But he’s only taught these ideas to three of his kids.
His fourth kid is a rebel.

The fourth child demands attention all the time, and unfortunately, John complies. This kid interrupts at the most inopportune times, but John acts like it’s no big deal.

Sometimes John’s fourth kid interrupts his other three–well behaved–kids. Although the other three have waited their turn for John’s attention, John lets his other child interrupt.
This kid is such a distraction, others have a hard time getting John’s undivided attention. But if anyone mentions this to John, he becomes very defensive. This child brings joy to his life, and it shouldn’t have to live by the rules he thinks everyone else should follow.

The funny thing is that John’s fourth kid isn’t a kid at all. It’s a smartphone.

It’s an interesting question to consider… what if you expected your smartphone to be as polite as your kids?
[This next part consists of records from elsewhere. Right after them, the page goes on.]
(* ===== verification/Monitor.v ===== *)
(** * The metrics ([internal/monitor/metrics.go])

    The parts that compute: the timestamp of the last point written, which
    concurrent handlers raise with a compare-and-swap loop, the two delays, and
    the authentication of the port. The counters are the events the other
    files record; rendering their text is not modelled. *)
From S2P Require Import Prelude.
Local Open Scope Z_scope.

(** ** [SetLastWriteTs] *)

(** Where a call of the loop is: before its load, holding what it loaded, or
    returned. *)
Inductive raise_pc : Type := Loading | Loaded (cur : Z) | Returned.

(** The shared value and the calls, each with its argument. *)
Record raising := mkRaising { lastWriteTs : Z; calls : list (Z * raise_pc) }.

(** One turn of the loop is a load and a compare-and-swap; other calls may run
    between the two. *)
Inductive raise_step : relation raising :=
| raise_load v l1 l2 ts :
    raise_step (mkRaising v (l1 ++ (ts, Loading) :: l2)) (mkRaising v (l1 ++ (ts, Loaded v) :: l2))
| raise_old v l1 l2 ts cur :
    ts <= cur ->
    raise_step (mkRaising v (l1 ++ (ts, Loaded cur) :: l2)) (mkRaising v (l1 ++ (ts, Returned) :: l2))
| raise_swap l1 l2 ts cur :
    cur < ts ->
    raise_step (mkRaising cur (l1 ++ (ts, Loaded cur) :: l2)) (mkRaising ts (l1 ++ (ts, Returned) :: l2))
| raise_lost v l1 l2 ts cur :
    cur < ts -> v <> cur ->
    raise_step (mkRaising v (l1 ++ (ts, Loaded cur) :: l2)) (mkRaising v (l1 ++ (ts, Loading) :: l2)).

(** ** Delays *)

Definition e2eDelay (ts now : Z) : Z :=
  if ts =? 0 then 0 else let d := Z.quot (now - ts) 1000 in if d <? 0 then 0 else d.

Definition syncDelay (cursor now : Z) : Z :=
  let d := Z.quot (now - cursor) 1000 in if d <? 0 then 0 else d.

(** ** The port *)

Record auth := mkAuth { a_Username : bytes; a_Password : bytes }.

Inductive response : Type := Unauthorized | Served.

(** [authMiddleware]: what a request with these basic credentials is answered. *)
Definition authMiddleware (a : option auth) (basic : option (bytes * bytes)) : response :=
  match a with
  | None => Served
  | Some a =>
      if decide (a_Username a = []) then Served
      else
        match basic with
        | Some (u, p) =>
            if decide (u = a_Username a) then if decide (p = a_Password a) then Served else Unauthorized
            else Unauthorized
        | None => Unauthorized
        end
  end.

(** ** Properties *)

Definition pc_ok (v : Z) (c : Z * raise_pc) : Prop :=
  match c.2 with Loading => True | Loaded cur => cur <= v | Returned => c.1 <= v end.

Record raise_inv (v0 : Z) (s : raising) : Prop := {
  ri_from : lastWriteTs s = v0 \/ lastWriteTs s ∈ map fst (calls s);
  ri_up : v0 <= lastWriteTs s;
  ri_calls : Forall (pc_ok (lastWriteTs s)) (calls s) }.

Lemma Forall_middle {A} (P : A -> Prop) l1 x l2 : Forall P (l1 ++ x :: l2) <-> P x /\ Forall P (l1 ++ l2).
Proof. rewrite !Forall_app, Forall_cons. tauto. Qed.

Lemma map_fst_middle (l1 l2 : list (Z * raise_pc)) ts pc pc' :
  map fst (l1 ++ (ts, pc) :: l2) = map fst (l1 ++ (ts, pc') :: l2).
Proof. by rewrite !map_app. Qed.

Lemma pc_ok_up v v' : v <= v' -> forall c, pc_ok v c -> pc_ok v' c.
Proof. intros Hv [ts [|cur|]]; cbn; lia. Qed.

Lemma raise_step_inv v0 s s' : raise_step s s' -> raise_inv v0 s ->
  raise_inv v0 s' /\ map fst (calls s') = map fst (calls s) /\ lastWriteTs s <= lastWriteTs s'.
Proof.
  intros Hs [Hf Hu Hc]. destruct Hs; cbn in *; apply Forall_middle in Hc as [Hx Hc]; unfold pc_ok in Hx; cbn in Hx;
    (split; [|split; [apply map_fst_middle|lia]]); constructor; cbn;
    try (erewrite map_fst_middle; eassumption); try lia; try (apply Forall_middle; split; [unfold pc_ok; cbn; lia|done]).
  - right. rewrite map_app. apply elem_of_app. right. by left.
  - apply Forall_middle. split; [unfold pc_ok; cbn; lia|]. eapply Forall_impl; [exact Hc|]. apply pc_ok_up. lia.
Qed.

(** The timestamp of the last point written only grows and loses no
    update: however the calls of [SetLastWriteTs] interleave, the value is
    always the first one or one that was given, it never goes back, and once
    every call has returned it is the greatest of them all. *)
Theorem SetLastWriteTs_max v0 tss s :
  rtc raise_step (mkRaising v0 (map (fun ts => (ts, Loading)) tss)) s ->
  (lastWriteTs s = v0 \/ lastWriteTs s ∈ tss) /\ v0 <= lastWriteTs s /\
  ((forall c, c ∈ calls s -> c.2 = Returned) -> lastWriteTs s = foldr Z.max v0 tss).
Proof.
  intros Hr.
  assert (H : raise_inv v0 s /\ map fst (calls s) = tss).
  { apply (rtc_invariant raise_step (fun s => raise_inv v0 s /\ map fst (calls s) = tss)) in Hr; [done| |].
    - intros a b [Ha Et] Hs. destruct (raise_step_inv v0 a b Hs Ha) as (Hb & E & _). split; [done|congruence].
    - cbn. rewrite map_map. cbn. rewrite map_id. split; [|done]. constructor; cbn; [by left|lia|].
      apply Forall_forall. intros c Hc. apply list_elem_of_fmap in Hc as (ts & -> & _). done. }
  destruct H as [[Hf Hu Hc] E]. rewrite E in Hf. split; [done|]. split; [done|]. intros Hall.
  assert (Hle : Forall (fun ts => ts <= lastWriteTs s) tss).
  { rewrite <- E. apply Forall_forall. intros ts Hts. apply list_elem_of_fmap in Hts as ([ts' pc] & -> & Hin).
    rewrite Forall_forall in Hc. specialize (Hc _ Hin). specialize (Hall _ Hin). cbn in *. by subst pc. }
  clear E Hc Hall. assert (Hmax : forall l, Forall (fun ts => ts <= lastWriteTs s) l -> foldr Z.max v0 l <= lastWriteTs s).
  { induction 1; cbn; lia. }
  assert (Hin : forall l ts, ts ∈ l -> ts <= foldr Z.max v0 l).
  { induction 1; cbn; lia. }
  assert (Hbase : forall l, v0 <= foldr Z.max v0 l) by (induction l; cbn; lia).
  pose proof (Hmax tss Hle). destruct Hf as [Hf|Hf]; [|apply Hin in Hf; lia].
  specialize (Hbase tss). lia.
Qed.

(** Two calls load the same value; the smaller one swaps first, and the other
    loses its swap and turns again. *)
Lemma SetLastWriteTs_max_witness :
  rtc raise_step (mkRaising 3 [(9, Loading); (5, Loading)]) (mkRaising 9 [(9, Returned); (5, Returned)]) /\
  9 = foldr Z.max 3 [9; 5].
Proof.
  assert (Hr : rtc raise_step (mkRaising 3 [(9, Loading); (5, Loading)]) (mkRaising 9 [(9, Returned); (5, Returned)])).
  { eapply rtc_l; [apply (raise_load 3 [] [(5, Loading)] 9)|].
    eapply rtc_l; [apply (raise_load 3 [(9, Loaded 3)] [] 5)|].
    eapply rtc_l; [apply (raise_swap [(9, Loaded 3)] [] 5 3); lia|].
    eapply rtc_l; [apply (raise_lost 5 [] [(5, Returned)] 9 3); lia|].
    eapply rtc_l; [apply (raise_load 5 [] [(5, Returned)] 9)|].
    eapply rtc_l; [apply (raise_swap [] [(5, Returned)] 9 5); lia|]. apply rtc_refl. }
  split; [exact Hr|]. apply (SetLastWriteTs_max 3 [9; 5] _ Hr). intros c. cbn [Monitor.calls].
  rewrite !elem_of_cons, elem_of_nil. intros [-> |[-> |[]]]; done.
Defined.

(** A configured user name protects the port. *)
Lemma authMiddleware_served a basic : authMiddleware (Some a) basic = Served ->
  a_Username a = [] \/ basic = Some (a_Username a, a_Password a).
Proof.
  unfold authMiddleware. destruct (decide _); [by left|]. destruct basic as [[u p]|]; [|done].
  repeat case_decide; try done. subst. by right.
Qed.
(* ===== verification/PollLive.v ===== *)
(** * The poller catches up

    While the source answers and the disk has room, every turn of the loop either
    moves the cursor or halves the window that did not fit into a frame, which it
    can do a bounded number of times; so after a bounded number of turns the cursor
    is as close to the present as the visibility lag allows. *)
From S2P Require Import Prelude GoBytes GoTime Protocol WalDisk WalScan Wal WalQueue WalCommit WalCalm VmClient Poller PollTrace Backpressure.
From Stdlib Require Import SpecFloat.
Local Open Scope Z_scope.
Local Open Scope go_scope.

(** ** The window *)

Lemma windowSize_least p :
  Millisecond <= pc_Window (p_cfg p) -> Millisecond <= pc_MaxWindow (p_cfg p) < 2 ^ 62 ->
  Millisecond <= windowSize p.
Proof.
  intros Hw Hm. unfold windowSize. assert (Hms : 0 < Millisecond) by done. destruct (p_oversizeStreak p) as [|k].
  - set (cap := if p_streakAllEmpty p then emptySkipMaxWindow else pc_MaxWindow (p_cfg p)).
    assert (Hcap : Millisecond <= cap < 2 ^ 62) by (unfold cap; destruct (p_streakAllEmpty p); [done|lia]).
    destruct (grow_window_spec (p_underfillStreak p) cap (pc_Window (p_cfg p))) as (G & _); [lia..|].
    cbv zeta. case_bool; lia.
  - destruct (shrink_window_spec (S k) (pc_Window (p_cfg p))) as [H _]; [lia|]. unfold oversizeMinWindow in H. lia.
Qed.

(** After enough halvings the window is one millisecond. *)
Lemma windowSize_shrunk p K : p_oversizeStreak p = S K ->
  Millisecond <= pc_Window (p_cfg p) <= Millisecond * 2 ^ Z.of_nat (S K) -> windowSize p = Millisecond.
Proof.
  intros Ho Hw. unfold windowSize. rewrite Ho. assert (Hms : 0 < Millisecond) by done.
  destruct (shrink_window_spec (S K) (pc_Window (p_cfg p))) as [H1 H2]; [lia|]. unfold oversizeMinWindow in *.
  specialize (H2 ltac:(lia)). lia.
Qed.

Lemma Milliseconds_1 d : Millisecond <= d -> 1 <= Milliseconds d.
Proof. intros H. change 1 with (Milliseconds Millisecond). by apply Milliseconds_mono. Qed.

(** Before the lag is reached, a round has a window. *)
Lemma windowEnd_progress p cursor now flushOK :
  config_ok (p_cfg p) -> Millisecond <= windowSize p -> Millisecond <= pc_MaxWindow (p_cfg p) ->
  cursor < now - Milliseconds (pc_ExportLag (p_cfg p)) -> cursor < windowEnd cursor now flushOK p.
Proof.
  intros Hok Hw Hm Hc. pose proof (Milliseconds_1 _ Hw). pose proof (Milliseconds_1 _ Hm).
  pose proof (Milliseconds_mono _ _ (proj2 (ok_watermark _ Hok))).
  unfold windowEnd. set (lag := Milliseconds (pc_ExportLag (p_cfg p))) in *.
  set (mark := Milliseconds (pc_Watermark (p_cfg p))) in *. set (size := Milliseconds (windowSize p)) in *.
  set (most := Milliseconds (pc_MaxWindow (p_cfg p))) in *. cbv zeta.
  destruct flushOK, (Nat.eqb (p_underfillStreak p) 0); cbn [andb]; repeat case_bool; lia.
Qed.

(** ** A round *)

Section live.
Context {C : Codec}.
Context (export_at : nat -> Z -> Z -> http_result) (flush_at : nat -> http_result).
Context (cfg : PollerConfig) (K : nat).
Context (Hcfg : config_ok cfg) (Hmax : Millisecond <= pc_MaxWindow cfg < 2 ^ 62).
Context (Hwin : Millisecond <= pc_Window cfg <= Millisecond * 2 ^ Z.of_nat (S K)).

Let lag : Z := Milliseconds (pc_ExportLag cfg).

(** The export of a window is answered, and fits into frames or can be split. *)
Definition fits (k : nat) (start fin : Z) : Prop :=
  exists raw, ExportRange (export_at k start fin) = Ok raw /\
    let frames := splitFrames raw (pc_FrameLines cfg) (pc_FrameBytes cfg) in
    (exists enc, encode_frames (pc_Compression cfg) frames = Ok enc) \/
    (start + 1 < fin /\ exists e, encode_frames (pc_Compression cfg) frames = Err e /\ is_too_large e = true).

Context (Hsource : forall k start fin, start < fin -> fits k start fin).

(** Between two rounds, an export is in flight only if the last round went well, and
    the window has been halved [S K] times at most. *)
Record live (p : Poller) : Prop := {
  lv_cfg : p_cfg p = cfg;
  lv_slot : slot_ok export_at p;
  lv_none : p_oversizeStreak p <> 0%nat -> p_prefetch p = None;
  lv_halved : (p_oversizeStreak p <= S K)%nat }.

(** Nothing but the end of a round touches the streak of oversized windows. *)
Definition kept_streak (s s' : PWorld) : Prop := p_oversizeStreak (pw_poller s') = p_oversizeStreak (pw_poller s).

Lemma flush_kept now s : kept_streak s (flushSource flush_at now s).2.
Proof. unfold kept_streak, flushSource. destruct (ForceFlush _) as [[]|e|]; cbn; [done|by case_match..]. Qed.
If one of John’s kids interrupted him as much as his smartphone, he’d think they were a problem child. And, if one of his kids started loudly singing the Star Wars theme at a funeral (as his smartphone recently did), he’d consider taking that child to therapy.

But John doesn’t seem bothered when his smartphone breaks all the rules. And he’s not alone. One recent poll found that 25% of individuals don’t mind taking and answering text messages while on the toilet. Even crazier, one in ten said they wouldn’t mind responding to a text message while having sex.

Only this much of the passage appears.